*Task item:* Print, exactly and completely, every entry in the data.

*Dataset entries:*
(** C10.  Whatever its sources require of each other, a run of Lua modules ends when each
    chunk on its own does (the hook that stops a chunk counts its instructions apart); it reads nothing but its entry
    and what lies in the entry's directory or in the roots it is given (with any other
    contents elsewhere the run is the same one); and the modules it loads are distinct,
    no more than its limit, and each of them lies in one of these roots. *)
Theorem module_run_confined read' limits g diagnose :
  0 ≤ rl_max_modules limits → (∀ path g, load_chunk path "" g = ChunkReturn None g) →
  (∀ path, readable path → read' path = fs_read path) →
  let run := run_modules utf8_error lua_true load_chunk parent entry_path module_roots limits g diagnose in
  run ≠ Ok None
  ∧ @run_modules (reading read') utf8_error V G lua_true load_chunk parent entry_path module_roots limits g diagnose = run
  ∧ ∀ paths, run = Ok (Some paths) →
      NoDup paths ∧ Z.of_nat (length paths) ≤ rl_max_modules limits
      ∧ Forall (λ p, ∃ root, root_of_run root ∧ path_starts_with p root = true) paths.
Proof.
  intros Hmax Hempty Hread run. subst run. unfold run_modules.
  change (@canonical_file (reading read')) with (@canonical_file _). change (@add_root (reading read')) with (@add_root _).
  destruct (validate_limits entry_path limits) as [[]| |] eqn:Hv; [|done..].
  destruct (canonical_file entry_path _) as [entry| |] eqn:Hc; [|done..]. apply canonical_file_run in Hc.
  cbn [mbind outcome_mbind outcome_bind].
  destruct (fold_outcome (add_root "module root") _ module_roots) as [roots| |] eqn:Hr; [|done..]. apply (roots_of_run _ _ Hc) in Hr.
  assert (@read_source (reading read') utf8_error entry (rl_max_source_bytes limits) = read_source utf8_error entry (rl_max_source_bytes limits)) as Heq.
  { unfold read_source. cbn [fs_read reading]. rewrite Hread; [done|by left]. }
  cbn [mbind outcome_mbind outcome_bind]. rewrite Heq. clear Heq.
  destruct (read_source utf8_error entry _) as [source| |] eqn:Hs; [|done..]. apply read_source_run in Hs.
  cbn [mbind outcome_mbind outcome_bind]. cbv zeta. fold (first_loader roots limits source g).
  pose proof (first_loader_ok roots limits source g Hv Hmax Hs) as Hok.
  assert (∀ path, inside roots path → read' path = fs_read path) as Hsame.
  { intros path (root & Hroot & Hp). apply Hread. right. exists root. split; [|done]. by eapply Forall_forall in Hr. }
  set (fuel := module_fuel _). pose proof (λ name, loads_require utf8_error lua_true load_chunk fuel name) as Hk.
  rewrite (agree_drive roots _ _ _ Hk (agree_require utf8_error lua_true load_chunk read' roots Hsame fuel) _ Hok eq_refl).
  assert (∀ name, fuelled (rl_max_source_bytes limits) 0 (require utf8_error lua_true load_chunk fuel name)) as Hf.
  { intros name. apply fuelled_require; [done|]. unfold fuel, module_fuel. lia. }
  assert (0 ≤ mr_source_bytes (lo_resolver (first_loader roots limits source g))) as H0 by (simpl; unfold slen; lia).
  pose proof (fuelled_drive _ _ _ (load_chunk entry source g) Hk Hf _ Hok eq_refl H0) as Hend.
  pose proof (loads_drive _ (load_chunk entry source g) Hk _ Hok) as Hl.
  destruct (drive _ _ _) as [[[value|]|e|] l]; cbn [fst snd] in *; [|done|done|done].
  destruct Hl as (Hl & Hr1 & Hm1 & _). split_and!; [done..|]. intros paths [= <-]. by eapply loaded_inside.
Qed.
End run.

*Result for this exercise:*
(** C10.  Whatever its sources require of each other, a run of Lua modules ends when each
    chunk on its own does (the hook that stops a chunk counts its instructions apart); it reads nothing but its entry
    and what lies in the entry's directory or in the roots it is given (with any other
    contents elsewhere the run is the same one); and the modules it loads are distinct,
    no more than its limit, and each of them lies in one of these roots. *)
Theorem module_run_confined read' limits g diagnose :
  0 ≤ rl_max_modules limits → (∀ path g, load_chunk path "" g = ChunkReturn None g) →
  (∀ path, readable path → read' path = fs_read path) →
  let run := run_modules utf8_error lua_true load_chunk parent entry_path module_roots limits g diagnose in
  run ≠ Ok None
  ∧ @run_modules (reading read') utf8_error V G lua_true load_chunk parent entry_path module_roots limits g diagnose = run
  ∧ ∀ paths, run = Ok (Some paths) →
      NoDup paths ∧ Z.of_nat (length paths) ≤ rl_max_modules limits
      ∧ Forall (λ p, ∃ root, root_of_run root ∧ path_starts_with p root = true) paths.
Proof.
  intros Hmax Hempty Hread run. subst run. unfold run_modules.
  change (@canonical_file (reading read')) with (@canonical_file _). change (@add_root (reading read')) with (@add_root _).
  destruct (validate_limits entry_path limits) as [[]| |] eqn:Hv; [|done..].
  destruct (canonical_file entry_path _) as [entry| |] eqn:Hc; [|done..]. apply canonical_file_run in Hc.
  cbn [mbind outcome_mbind outcome_bind].
  destruct (fold_outcome (add_root "module root") _ module_roots) as [roots| |] eqn:Hr; [|done..]. apply (roots_of_run _ _ Hc) in Hr.
  assert (@read_source (reading read') utf8_error entry (rl_max_source_bytes limits) = read_source utf8_error entry (rl_max_source_bytes limits)) as Heq.
  { unfold read_source. cbn [fs_read reading]. rewrite Hread; [done|by left]. }
  cbn [mbind outcome_mbind outcome_bind]. rewrite Heq. clear Heq.
  destruct (read_source utf8_error entry _) as [source| |] eqn:Hs; [|done..]. apply read_source_run in Hs.
  cbn [mbind outcome_mbind outcome_bind]. cbv zeta. fold (first_loader roots limits source g).
  pose proof (first_loader_ok roots limits source g Hv Hmax Hs) as Hok.
  assert (∀ path, inside roots path → read' path = fs_read path) as Hsame.
  { intros path (root & Hroot & Hp). apply Hread. right. exists root. split; [|done]. by eapply Forall_forall in Hr. }
  set (fuel := module_fuel _). pose proof (λ name, loads_require utf8_error lua_true load_chunk fuel name) as Hk.
  rewrite (agree_drive roots _ _ _ Hk (agree_require utf8_error lua_true load_chunk read' roots Hsame fuel) _ Hok eq_refl).
  assert (∀ name, fuelled (rl_max_source_bytes limits) 0 (require utf8_error lua_true load_chunk fuel name)) as Hf.
  { intros name. apply fuelled_require; [done|]. unfold fuel, module_fuel. lia. }
  assert (0 ≤ mr_source_bytes (lo_resolver (first_loader roots limits source g))) as H0 by (simpl; unfold slen; lia).
  pose proof (fuelled_drive _ _ _ (load_chunk entry source g) Hk Hf _ Hok eq_refl H0) as Hend.
  pose proof (loads_drive _ (load_chunk entry source g) Hk _ Hok) as Hl.
  destruct (drive _ _ _) as [[[value|]|e|] l]; cbn [fst snd] in *; [|done|done|done].
  destruct Hl as (Hl & Hr1 & Hm1 & _). split_and!; [done..|]. intros paths [= <-]. by eapply loaded_inside.
Qed.
End run.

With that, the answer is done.